In March 2002, Levi became the first director of the Richard B. Fisher Center for the Performing Arts at Bard College, designed by Frank O. Gehry. (Read the New York Times article from July, 2002 announcing Levi’s appointment.) At the Fisher Center, Levi created the Bard SummerScape Festival, presenting artists and companies from around the world in performances of opera, theatre, dance, puppetry and film. SummerScape premieres included work by Russian directors Kama Ginkas, Henrietta Yanovskaya and Valery Fokin, the Merce Cunningham Dance Company, Ballet Hispanico, and Elvis Costello. At SummerScape, Levi also produced a number of original productions including a re-working of Mozart’s Don Giovanni, titled Don Juan in Prague (featuring the Czech gypsy violinist, singer Iva Bittova and the eclectic string quartet Ethel in a semi-synthesized reworking of the score), the U.S. premiere of Leos Janacek’s Osud with sets by Frank Gehry, Shostakovich’s The Nose, directed by Francesca Zambello, and Guest from the Future, a chamber opera about Anna Akhmatova and Isaiah Berlin.

 

His play Falling Bodies, with music by Bruce Saylor, called “fanciful but serious,” by The New Yorker, following concert performances in Italy and the U.S. with Obie Award-winners Bill Camp as Galileo and Elizabeth Marvel as Primo Levi, received its staged premiere on December 11, 2009, directed by Levi in Georgian at Tbilisi’s Rustaveli National Theatre. Eden, Levi’s musical of chaos about Hurricane Katrina and the War in Iraq, with music by Mel Marvin, was presented in workshop by the O’Neill Center’s Music Theatre Workshop in July, 2010, and at Joe’s Pub, NYC in November, 2011. His collaboration with Dutch composer Caroline Ansink and director Corina van Eijk, Stuyvesant Zero, an opera in two scenes and a debate, premiered in August, 2012 in Friesland, Holland.

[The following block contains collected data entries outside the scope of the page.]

(** A stem of the documented shape, [sub-<id><mid>run-<run><tail>]: the
    pattern is found at its start, with the id and the run as groups. *)
Lemma search_well_formed_stem (id mid run tail : string) :
  three_digits id ->
  Re.all_accept Re.Dot mid = true ->
  Re.all_accept Re.Digit run = true -> run <> EmptyString ->
  without_char "r" tail = true -> starts_with_digit tail = false ->
  Re.search (Re.items DEFAULT_IPU_FILENAME_PATTERN)
            ("sub-" ++ id ++ mid ++ "run-" ++ run ++ tail)
  = Some [id; run].
Proof.
  intros (c1 & c2 & c3 & -> & H1 & H2 & H3) Hmid Hrun Hne Htail Hdig.
  destruct run as [|d run]; [congruence|]. clear Hne.
  simpl in Hrun. apply andb_true_iff in Hrun. destruct Hrun as [Hd Hrun].
  assert (M : Re.match_here (Re.items DEFAULT_IPU_FILENAME_PATTERN)
                ("sub-" ++ String c1 (String c2 (String c3 EmptyString)) ++ mid ++ "run-"
                        ++ String d run ++ tail)
                (Re.mkCaps [] None)
              = Some [String c1 (String c2 (String c3 EmptyString)); String d run]).
  { cbn [Re.items DEFAULT_IPU_FILENAME_PATTERN Re.lit list_ascii_of_string map app
         Re.match_here String.append].
    cbn [Re.accepts]. rewrite !Ascii.eqb_refl, H1, H2, H3.
    change (Re.star Re.Dot (Re.match_here run_part)
              (mid ++ "run-" ++ String d run ++ tail)
              (Re.mkCaps [String c1 (String c2 (String c3 EmptyString))] None)
            = Some [String c1 (String c2 (String c3 EmptyString)); String d run]).
    apply star_last.
    - exact Hmid.
    - rewrite push_all_closed by reflexivity.
      cbn [run_part Re.lit list_ascii_of_string map app Re.match_here String.append].
      cbn [Re.accepts]. rewrite !Ascii.eqb_refl, Hd.
      change (Re.star Re.Digit (Re.match_here [Re.Close]) (run ++ tail)
                (Re.mkCaps [String c1 (String c2 (String c3 EmptyString))] (Some (String d EmptyString)))
              = Some [String c1 (String c2 (String c3 EmptyString)); String d run]).
      apply star_last.
      + exact Hrun.
      + rewrite push_all_opened. reflexivity.
      + intros c rest' -> A. simpl in Hdig, A. congruence.
    - intros c rest' E _. rewrite push_all_closed by reflexivity.
      simpl in E. injection E as <- <-.
      apply star_none. intros pre rest E _.
      apply run_part_starts_with_r.
      assert (W : without_char "r" (pre ++ rest) = true).
      { rewrite <- E.
        change (without_char "r" (String d run ++ tail) = true).
        rewrite without_char_app, Htail, andb_true_r.
        apply (digits_without_r (String d run)). simpl. rewrite Hd, Hrun. reflexivity. }
      rewrite without_char_app in W. apply andb_true_iff in W. tauto. }
  apply search_here. exact M.
Qed.

Lemma search_default_groups (stem : string) (groups : list string) :
  Re.search (Re.items DEFAULT_IPU_FILENAME_PATTERN) stem = Some groups ->
  exists id run : string,
    groups = [id; run] /\ three_digits id
    /\ Re.all_accept Re.Digit run = true /\ run <> EmptyString.
Proof.
  intros H. apply search_some in H. destruct H as (pre & rest & _ & H).
  apply (match_default rest groups H).
Qed.

Lemma mod_2_even (n : Z) : (n mod 2 =? 0)%Z = Z.even n.
Proof. rewrite Zmod_even. destruct (Z.even n); reflexivity. Qed.

Lemma infer_well_formed_stem (id mid run tail : string) (n : Z) :
  three_digits id ->
  Re.all_accept Re.Dot mid = true ->
  Re.all_accept Re.Digit run = true -> run <> EmptyString ->
  without_char "r" tail = true -> starts_with_digit tail = false ->
  Str.to_Z id = Some n ->
  infer_partner_id_and_run_from_ipu_path
    ("sub-" ++ id ++ mid ++ "run-" ++ run ++ tail) DEFAULT_IPU_FILENAME_PATTERN
  = Ok (Str.zfill 3 (Str.of_Z (partner_of n)), run).
Proof.
  intros Hid Hmid Hrun Hne Htail Hdig Hn.
  unfold infer_partner_id_and_run_from_ipu_path.
  rewrite (search_well_formed_stem id mid run tail) by assumption.
  simpl. unfold py_int. rewrite Hn. simpl. rewrite mod_2_even. reflexivity.
Qed.

Lemma partner_ids_read_back : forallb partner_id_reads_back (seq 1 998) = true.
Proof. vm_compute. reflexivity. Qed.

(** For the subjects 1 to 998 the partner identifier keeps the three
    characters of the id and reads back as the partner's number. *)
Lemma partner_keeps_width (n : Z) :
  (1 <= n <= 998)%Z ->
  String.length (Str.zfill 3 (Str.of_Z (partner_of n))) = 3%nat
  /\ Str.to_Z (Str.zfill 3 (Str.of_Z (partner_of n))) = Some (partner_of n).
Proof.
  intros Hn.
  pose proof partner_ids_read_back as H. rewrite forallb_forall in H.
  specialize (H (Z.to_nat n)).
  assert (Hin : In (Z.to_nat n) (seq 1 998)) by (apply in_seq; lia).
  specialize (H Hin). unfold partner_id_reads_back in H.
  rewrite Z2Nat.id in H by lia.
  apply andb_true_iff in H. destruct H as [H1 H2].
  split; [apply Nat.eqb_eq; exact H1|].
  destruct (Str.to_Z _) as [m|]; [|discriminate].
  apply Z.eqb_eq in H2. congruence.
Qed.

Lemma three_digits_b_spec (s : string) : PartnerPath.three_digits_b s = true -> three_digits s.
Proof.
  destruct s as [|c1 [|c2 [|c3 [|c4 s]]]]; simpl; try discriminate.
  intros H. apply andb_true_iff in H. destruct H as [H H3].
  apply andb_true_iff in H. destruct H as [H1 H2].
  exists c1, c2, c3. auto.
Qed.

Lemma partner_ids_have_three_digits :
  forallb PartnerPath.partner_id_has_three_digits (seq 1 998) = true.
Proof. vm_compute. reflexivity. Qed.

The Electric Flute, Levi’s pulp-fictional take on Mozart’s Magic Flute, with a Zappa-inspired score by Floris van Bergeijk, premiered in July 2015 at the Oranjewoud Festival.

 

2020 saw the premieres of two new operas: Truth & Reconciliation with Marvin, directed by Ethan Heard, at Opera America, and The Other, an Opera Film directed by van Eijk with music by van Bergeijk at Opera Spanga.

 

Levi’s second novel, Septimania, was published in April 2016 by Overlook Press and in England by Duckworth in August 2016 and has been translated into Dutch, Turkish, and Spanish.

 

Levi divides his time between New York and Italy, where he has been a Resident at the Bellagio Center, a Director’s Guest at Civitella Ranieri, and a Visiting Artist at the American Academy in Rome. He is Co-Director of the Gabriel García Márquez Fellowship in Cultural Journalism in Cartagena, Colombia; Artistic Advisor for the Zaubersee Festival in Luzern, Switzerland; and teaches writing at Nel Mezzo del Cammin in Umbria, Italy and Under the Volcano in Tepoztlán, Mexico.